Fill in comparison.tsv file - please see example below:
wt_1 ko_1
wt_2 ko_2
To launch the pipeline, please use the following command:
nextflow run mop_mod.nf -with-singularity > log.txt
You can run the pipeline in the background adding the nextflow parameter -bg:
nextflow run mop_mod.nf -with-singularity -bg > log.txt
You can change the parameters either by changing params.config file or by feeding the parameters via command line:
nextflow run mop_mod.nf -with-singularity -bg --output test2 > log.txt
You can specify a different working directory with temporary files:
nextflow run mop_mod.nf -with-singularity -bg -w /path/working_directory > log.txt
Note
In case of errors you can troubleshoot seeing the log file (log.txt) for more details. Furthermore, if more information is needed, you can also find the working directory of the process in the file. Then, access that directory indicated by the error output and check both the .command.log and .command.err files.
Tip
Once the error has been solved or if you change a specific parameter, you can resume the execution with the Netxtlow parameter - resume (only one dash!). If there was an error, the pipeline will resume from the process that had the error and proceed with the rest. If a parameter was changed, only processes affected by this parameter will be re-run.

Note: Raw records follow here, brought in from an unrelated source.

(* ===== verification/TxOnce.v ===== *)
(** * At most one outcome per INVITE client

    The reader of an INVITE transaction is told of one final response or of one
    timeout, never of two.  This is an invariant of the schedules in which every
    [Request] and every [timeout] runs undisturbed. *)

From S2P Require Import Prelude GoStrings Params Uri Headers HeadersMap Message Net Transport Ids Transaction TxMachines TxInvariants.

(** A final response, or an error. *)
Definition terminal (e : TxEvent) : bool :=
  match e with EvResponse r => (200 <=? StatusCode r)%Z | EvErr _ => true end.

(** How many outcomes were delivered to [p]. *)
Definition outcome_of (p : nat) (e : effect) : bool :=
  match e with EDeliver q ev => (q == p) && terminal ev | _ => false end.

Definition outcomes (p : nat) (m : TxManager) : nat := length (List.filter (outcome_of p) (deliveries m)).

(** The outcome is known: completed, or stopped and out of the table. *)
Definition settled (p : nat) (t : ClientTx) (m : TxManager) : Prop :=
  c_state t = TxStateCompleted ∨ (c_stop t ∧ txs m !! c_key t ≠ Some p).

Record once (m : TxManager) : Prop := {
  once_inv : tx_inv m;
  once_old p ev : EDeliver p ev ∈ deliveries m → p < next_ptr m;
  once_client p t : heap m !! p = Some (CTx t) → client_invite t →
    outcomes p m ≤ 1 ∧ (outcomes p m = 1 → settled p t m)
}.

Lemma outcomes_fresh m p : once m → next_ptr m ≤ p → outcomes p m = 0.
Proof.
  intros Hm Hp. unfold outcomes. destruct (List.filter (outcome_of p) (deliveries m)) as [|e l] eqn:E; [done|].
  assert (In e (List.filter (outcome_of p) (deliveries m))) as [Hin He]%filter_In by (rewrite E; by left).
  destruct e as [| | | |q ev| |]; try done. cbn [outcome_of] in He. apply andb_true_iff in He as [Hq _].
  apply bool_decide_eq_true in Hq as ->. apply list_elem_of_In, (once_old _ Hm) in Hin. lia.
Qed.

Definition count_terminal (evs : list TxEvent) : nat := length (List.filter terminal evs).

Lemma outcomes_app m m' p q evs :
  deliveries m' = deliveries m ++ map (EDeliver p) evs →
  outcomes q m' = outcomes q m + (if p == q then count_terminal evs else 0).
Proof.
  intros E. unfold outcomes. rewrite E, List.filter_app, length_app. f_equal. clear E. unfold count_terminal.
  destruct (p == q) eqn:Hpq; induction evs as [|e evs IH]; cbn [map List.filter outcome_of]; try done;
    rewrite Hpq; cbn [andb]; [|exact IH]. destruct (terminal e); cbn [length]; by rewrite ?IH.
Qed.

(** One client object changes, and events may be delivered to it. *)
Lemma once_update m m' p t t' evs :
  once m → tx_inv m' → heap m !! p = Some (CTx t) → heap m' = <[p := CTx t']> (heap m) →
  c_req t' = c_req t → next_ptr m' = next_ptr m →
  (∀ k q, txs m' !! k = Some q → txs m !! k = Some q) →
  deliveries m' = deliveries m ++ map (EDeliver p) evs →
  (client_invite t → outcomes p m + count_terminal evs ≤ 1 ∧
                     (outcomes p m + count_terminal evs = 1 → settled p t' m')) →
  once m'.
Proof.
  intros Hm Hinv Hp Hh Hreq Hnext Htxs Hd Hc. split; [done|..].
  - intros q ev Hin. rewrite Hd in Hin. rewrite Hnext. apply elem_of_app in Hin as [Hin|Hin]; [by apply (once_old _ Hm) in Hin|].
    apply list_elem_of_In, in_map_iff in Hin as (e & [= <- <-] & _). by apply (once_inv _ Hm) in Hp as [? _].
  - intros q u Hq Hi. rewrite (outcomes_app m m' p q evs Hd). rewrite Hh in Hq.
    destruct (decide (p = q)) as [<-|Hne].
    + rewrite lookup_insert_eq in Hq. injection Hq as <-. rewrite bool_decide_true by done.
      apply Hc. unfold client_invite in *. by rewrite <-Hreq.
    + rewrite lookup_insert_ne in Hq by done. rewrite bool_decide_false, Nat.add_0_r by done.
      destruct (once_client _ Hm q u Hq Hi) as [H1 H2]. split; [done|]. intros Ho.
      destruct (H2 Ho) as [?|[? Ht]]; [by left|]. right. split; [done|]. intros E. by apply Htxs in E.
Qed.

nextflow run mop_mod.nf -with-singularity -bg -resume > log_resumed.txt
To check whether the pipeline has been resumed properly, please check the log file. If previous correctly executed process are found as Cached, resume worked!
Results
Several folders are created by the pipeline within the output directory specified by the output parameter:
Epinano results are stored in epinano_flow directory. It contains two files per sample: one containing data at position level and the other, at 5-mer level. Different features frequencies as well as quality data are included in the results. See example below:
#Ref,pos,base,cov,q_mean,q_median,q_std,mis,ins,del
gene_A,2515,C,45497.0,5.36995,4.00000,3.97797,0.0822032221904741,0.18715519704595907,0.2058377475437941
gene_A,2516,A,45504.0,5.38207,4.00000,4.71619,0.17128164556962025,0.20497099156118143,0.07733386075949367
gene_A,2517,C,45529.0,6.92130,5.00000,5.04250,0.06165301236574491,0.1505633771881658,0.13540820136616222
gene_A,2518,A,45545.0,6.49821,5.00000,5.47485,0.10802503018992206,0.10855198155670216,0.2082775277198375
gene_A,2519,T,45557.0,6.51247,5.00000,4.81853,0.09386043857145993,0.14792457800118533,0.2033057488421099
Here an example of a plot from Epinano:
Tombo results are stored in tombo_flow directory. It contains one file per comparison. It reports the p-value per position, the sum of p-values per 5-mer and coverage in both WT and KO. See example below:
"Ref_Position" "Chr" "Position" "Tombo_SiteScore" "Coverage_Sample" "Coverage_IVT" "Tombo_KmerScore"
"gene_A_3" "gene_A" "3" "0.0000" "92" "87" NA
"gene_A_4" "gene_A" "4" "0.0000" "92" "87" NA
"gene_A_5" "gene_A" "5" "0.0000" "92" "87" 0
"gene_A_6" "gene_A" "6" "0.0000" "93" "88" 0.0014
"gene_A_7" "gene_A" "7" "0.0000" "95" "89" 0.0027
"gene_A_8" "gene_A" "8" "0.0014" "95" "89" 0.004
Nanopolish results are stored in nanopolish-compore_flow directory. It contains two files per sample: raw eventalign output (gzipped) and another with the median raw current per position and transcript (sample_processed_perpos_median.tsv.gz). See example below:
contig position reference_kmer read_name median coverage
gene_A 0 AAATT 1 113.35 433
gene_A 1 AATTG 1 97.24 506
gene_A 2 ATTGA 1 70.35 2034
gene_A 3 TTGAA 1 102.03 416
gene_A 4 TGAAG 1 115.315 422
gene_A 5 GAAGA 1 104.25 471
Nanocompore results are stored in nanopolish-compore_flow directory. It contains one file per comparison (wt_1_vs_ko_1_nanocompore_results.tsv). Default output from Nanocompore (see Nanocompore’s repository for a more detailed explanation).